For next year, however, AMRO cut its GDP forecast for the country to 6.3 percent from 6.5 percent, previously.

AMRO’s new forecast is below the 6.5 percent to eight percent economic growth goal set by the government for next year.

AMRO chief economist Hoe Ee Khor said in a virtual briefing yesterday, the forecast for next year was lowered due to challenges seen ahead.

“All the countries are facing stronger headwinds going forward because of the slowdown in the US and maybe a recession in Europe.

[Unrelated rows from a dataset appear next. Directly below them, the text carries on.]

(** A payload of 40 characters is cut to its first 31. *)
Lemma subscriptionHandler_stores_name_witness :
  exists buf',
    subscriptionHandler (repeat x41 40)
      (with_data (Some memset_zero) constructed) =
      Ok tt (with_gotResponse true
               (with_data (Some (set_name buf' memset_zero))
                  (with_data (Some memset_zero) constructed))) [] /\
    ((DEVICENAMEHELPER_MAX_NAME_LEN < strlen (repeat x41 40))%nat ->
       buf' = firstn DEVICENAMEHELPER_MAX_NAME_LEN (cstr (repeat x41 40)) ++ [x00] /\
       cstr buf' = firstn DEVICENAMEHELPER_MAX_NAME_LEN (cstr (repeat x41 40))) /\
    ((strlen (repeat x41 40) <= DEVICENAMEHELPER_MAX_NAME_LEN)%nat ->
       cstr buf' = cstr (repeat x41 40)) /\
    length buf' = S DEVICENAMEHELPER_MAX_NAME_LEN /\
    terminated buf' /\
    (strlen buf' <= DEVICENAMEHELPER_MAX_NAME_LEN)%nat /\
    load buf' (strlen buf') = x00.
Proof.
  apply (subscriptionHandler_stores_name
           (with_data (Some memset_zero) constructed) memset_zero
           (repeat x41 40)); reflexivity.
Defined.

(** ** The accessors *)

Lemma call_keeps_null (c : Call) (s s' : DeviceNameHelper) (out : list Event) :
  is_setup c = false -> data s = None ->
  call c s = Ok tt s' out -> data s' = None.
Proof.
  intros Hc Hd Hrun. open_engine s.
  destruct c as [env| | | | | |ev]; try discriminate Hc;
    engine_unfold_in Hrun.
  - destruct sh as [[]|]; engine_unfold_in Hrun;
      repeat match type of Hrun with
             | context [if ?b then _ else _] => destruct b
             end;
      inversion Hrun; reflexivity.
  - inversion Hrun; reflexivity.
  - inversion Hrun; reflexivity.
  - destruct sh; inversion Hrun; reflexivity.
  - inversion Hrun; reflexivity.
  - destruct (_ <? _)%nat; discriminate Hrun.
Qed.
(** The override at location 0 calls [self.two_qubit_pauli_error], a method
    that only the circuit object has. *)
Definition inject_at_location_0 (test_config : option error_spec) : M unit :=
  match test_config with
  | Some tc =>
      if inject_error tc && bool_decide (error_loc tc = Some 0)
      then raise AttributeError
      else ret tt
  | None => ret tt
  end.

Definition syndrome_extraction (test_config : option error_spec) (p_err : Q)
    : M unit :=
  s <- gets syndrome_ex_status ;;
  if decide (s = IDLE) then
    modify (set_syndrome_n_flag_1st_subround PyNone) ;;
    modify (set_syndrome_2nd_subround PyNone) ;;
    modify (set_current_syndrome_n_flag PyNone) ;;
    modify (set_syndrome_ex_status MEAS_GEN_WITH_FLAG) ;;
    inject_at_location_0 test_config ;;
    measure_generator_with_flag G1 p_err test_config ;;
    decide_after 3 test_config p_err (
      guarded_generator G2 p_err test_config ;;
      decide_after 2 test_config p_err (
        guarded_generator G3 p_err test_config ;;
        decide_after 1 test_config p_err (
          guarded_generator G4 p_err test_config ;;
          decide_last test_config p_err)))
  else
    raise (AssertionError
      "Syndrome extraction status should be IDLE at the beginning.").

(** A record used as a dictionary key: [None] and strings are hashable,
    arrays are not.  (When the decoder runs the records are [None] or
    strings.) *)
Definition record_key (v : pyval) : res (option string) :=
  match v with
  | PyNone => Ok None
  | PyStr s => Ok (Some s)
  | Arr1 _ | Arr2 _ => Raise TypeError
  end.

(** [key in table] for a dictionary keyed by strings. *)
Definition dict_get {V} (t : gmap string V) (k : option string) : option V :=
  match k with
  | Some s => t !! s
  | None => None
  end.

(** [record2 in value] followed by [value[record2]].  For an inner table
    this is the dictionary lookup.  For a correction vector stored directly
    under the outer key, [in] compares [None] or a string with the integer
    entries, which is never true. *)
Definition inner_get (v : outer_value) (k : option string) : option (list bool) :=
  match v with
  | Inner t => dict_get t k
  | Terminal _ => None
  end.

And because of that, the external demand is going to be much weaker,” he said.

He said a major recession or slowdown in the US could also impact remittances being sent by overseas Filipino workers to their families in the Philippines.

For the ASEAN+3 region, AMRO brought down its GDP forecast to 3.7 percent for this year from the 4.3 percent growth projected in July, mainly due to expectations of weaker growth in the Plus 3 economies such as China, Japan and South Korea.

AMRO also cut its GDP forecast for ASEAN+3 to 4.6 percent for next year from the previous 4.9 percent.

“A simultaneous economic slowdown in the US and euro area, in conjunction with tightening global financial conditions, would have negative spillover effects for the region through trade and financial channels,” Khor said.

AMRO’s report also showed revised inflation forecasts for the country for this year and next year.

In particular, AMRO now expects the country’s inflation rate to be at 5.1 percent this year, up from its  previous projection of 4.4 percent.

“The inflation rate in the Philippines has been quite high. Although we think it should peak this month or next month and begin to come off. But it is tempering demand in the Philippines,” Khor said.

Inflation quickened to 6.9 percent in September, a four-year high, amid faster upticks in food prices.

For next year, AMRO expects the country’s inflation rate to be at four percent, higher than its previous forecast of 3.8 percent.

Inflation forecasts for ASEAN+3 for this year and next year were also raised.

AMRO expects inflation in ASEAN+3 to reach 6.2 percent this year, higher than the earlier forecast of 5.2 percent.

As for next year, AMRO sees inflation in ASEAN+3 at 3.4 percent, up from the previous forecast of 2.8 percent.